Provide a fresh set of sheets for the guests to remake the beds. Leave them visible and labeled and discuss in advance with your guests. (We love this genius idea that a fellow exchanger provided on a recent stay, so now we do the same to make coming home a more welcome experience).
Put away your personal items like toothbrushes, hairbrushes, and medications.
Provide a hairdryer.
Make sure there is soap and shampoo in the showers. For soap, you can provide a wrapped new bar of soap or a bottle of liquid bath gel. Remove your personal used bars of soap, used tubes of toothpaste, slivers of soap bars.

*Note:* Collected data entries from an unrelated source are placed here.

Fixpoint trace_adds (calls : list DetectStack.add_call) (t : DetectStack.tally)
  : list DetectStack.tally :=
  t :: match calls with
       | [] => []
       | call :: calls' =>
           match DetectStack.add call t with
           | Some t' => trace_adds calls' t'
           | None => []
           end
       end.

Definition trace (rules : list DetectStack.rule) (t : DetectStack.tally)
  : list DetectStack.tally :=
  trace_adds (fired rules) t.

Definition nonneg_scores (t : DetectStack.tally) : bool :=
  forallb (fun kv => PrimFloat.leb 0 (snd kv)) (DetectStack.scores t).

(** The largest score among the labels other than [winner]: the score of
    the runner-up. *)
Definition runner_up (sc : dict float) (winner : string) : float :=
  fold_left
    (fun m kv =>
       if String.eqb (fst kv) winner then m
       else if PrimFloat.ltb m (snd kv) then snd kv else m)
    sc 0%float.

Definition smaller (a b : float) : float := if PrimFloat.leb a b then a else b.
Definition floor_at (lo x : float) : float := if PrimFloat.ltb x lo then lo else x.

(** The framework confidence as the specification words it. *)
Definition spec_framework_confidence (winner : string) (sc : dict float)
  : option float :=
  top_score <- get sc winner ;;
  let runner := runner_up sc winner in
  let c :=
    if String.eqb winner "vanilla" then
      if PrimFloat.ltb 0.2 top_score then 0.55%float else 0.35%float
    else
      let c := smaller 0.98 (0.45 + top_score * 0.28)%float in
      if PrimFloat.ltb (top_score - runner) 0.25 then (c - 0.12)%float else c in
  Some (floor_at 0.1 (round2 c)).

(** [x] lies in [[0.1, 0.99]]. *)
Definition in_range (x : float) : bool :=
  PrimFloat.leb 0.1 x && PrimFloat.leb x 0.99.

(** [x] is a two-decimal value: the double nearest to a whole number of
    hundredths. *)
Definition two_decimal (x : float) : Prop :=
  exists i : int, PrimFloat.eqb x (of_uint63 i / 100)%float = true.

(** The whole part of [100 * x + 0.5], for [x] from [0.005] up: the number
    of hundredths to try.  The mantissa of [m * 2^(e - 2101)], a 53-bit
    integer, is shifted down to its whole part. *)
Definition nearest_hundredth (x : float) : int :=
  let (m, e) := frshiftexp (x * 100 + 0.5)%float in
  PrimInt63.lsr (normfr_mantissa m) (PrimInt63.sub 2154 e).

Definition two_decimalb (x : float) : bool :=
  PrimFloat.eqb x (of_uint63 (nearest_hundredth x) / 100)%float.

Definition confidence_ok (x : float) : bool := in_range x && two_decimalb x.

(** Every confidence [detect_style_system] can return. *)
Definition style_confidences : list float :=
  [0.97; 0.7; 0.8; 0.77; 0.59; 0.69; 0.62; 0.52]%float.

(** What the exhaustive analysis of a detector checks on one run: the
    scores stay non-negative, the winner is the first maximum, the
    confidence is the specified one, a two-decimal value of [[0.1, 0.99]],
    and so is the report's confidence with every confidence the other axis
    can have. *)
Definition framework_facts (tr : list DetectStack.tally)
  (o : option (string * float * list string * dict float)) : bool :=
  forallb nonneg_scores tr &&
  match o with
  | Some (w, conf, _, sc) =>
      first_maxb framework_labels sc w
      && match spec_framework_confidence w sc with
         | Some c => PrimFloat.eqb conf c
         | None => false
         end
      && confidence_ok conf
      && forallb (fun s => confidence_ok (DetectStack.report_confidence conf s))
           (0.99%float :: style_confidences)
  | None => false
  end.

Definition style_facts (tr : list DetectStack.tally)
  (t : option DetectStack.tally) (o : option (string * list string * float))
  : bool :=
  forallb nonneg_scores tr &&
  match t, o with
  | Some t, Some (w, _, conf) =>
      first_maxb style_labels (DetectStack.scores t) w && confidence_ok conf
  | _, _ => false
  end.

(** Replace the condition of every rule by a boolean variable, then check
    the goal for each value of them. *)
Ltac abstract_conditions :=
  repeat match goal with
         | |- context [DetectStack.When ?c _] =>
             tryif is_var c then fail
             else (let b := fresh "b" in generalize c; intro b)
         end.
Ltac check_all_cases all_bool_ok :=
  repeat match goal with
         | b : bool |- _ => revert b; apply all_bool_ok
         end;
  vm_compute; reflexivity.

(** A project directory with nothing in it, and a command line with no
    override. *)
Definition empty_project : DetectStack.project :=
  {| DetectStack.root_path := "/project";
     DetectStack.root_is_dir := true;
     DetectStack.path_exists := fun _ => false;
     DetectStack.tree := DetectStack.Dir [] [] |}.

Definition no_override : DetectStack.args :=
  {| DetectStack.arg_framework := "auto"; DetectStack.arg_style := "auto" |}.

(** Every entry of the scores under the key [vanilla] holds the baseline. *)
Definition vanilla_at_baseline (sc : dict float) : Prop :=
  forall v, In ("vanilla", v) sc -> v = 0.2%float.

(** A command line that forces the framework only, and a [package.json]
    whose one dependency is [next]. *)
Definition override_vue : DetectStack.args :=
  {| DetectStack.arg_framework := "vue"; DetectStack.arg_style := "auto" |}.

Definition package_with_next : DetectStack.package_data :=
  {| DetectStack.dependencies := Some [("next", "14.0.0")];
     DetectStack.devDependencies := None;
     DetectStack.peerDependencies := None |}.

Empty space in your bathroom for your guests.
Ensure you leave enough toilet paper.
Consider providing a box of tissues.
Some members have mentioned using a box or plastic bin to put your personal items. I like this idea because it keeps your personal items together and organized while making space for others.
Leave your guests a welcome note.
Ask your guests to contact you when are arrive and are safely in your home. Leave instructions for communication during their stay. When and how your guests can ask questions.
If we know our guests imbibe, we leave a bottle of wine and wine glasses on the table.
Remember to put out your guest book. Note any peculiar situations. Leave room in the guest book for written feedback.
Put out a pad of paper and pencils and pens. These note taking items are what I miss most when I arrive in another home.
Establishing communication channels ensures that everyone gets their needs met.
Leave your departure checklist so everyone knows what is expected when the exchange is completed.
Gather your personal items
Check the closets for our belongings.
Check the outlets to be sure we have our charging cords.
Take photos of your home now that it’s tidy and sparkling. You can use these photos to update your listing!
Pat yourself on the back for being well prepared to receive guests in your home.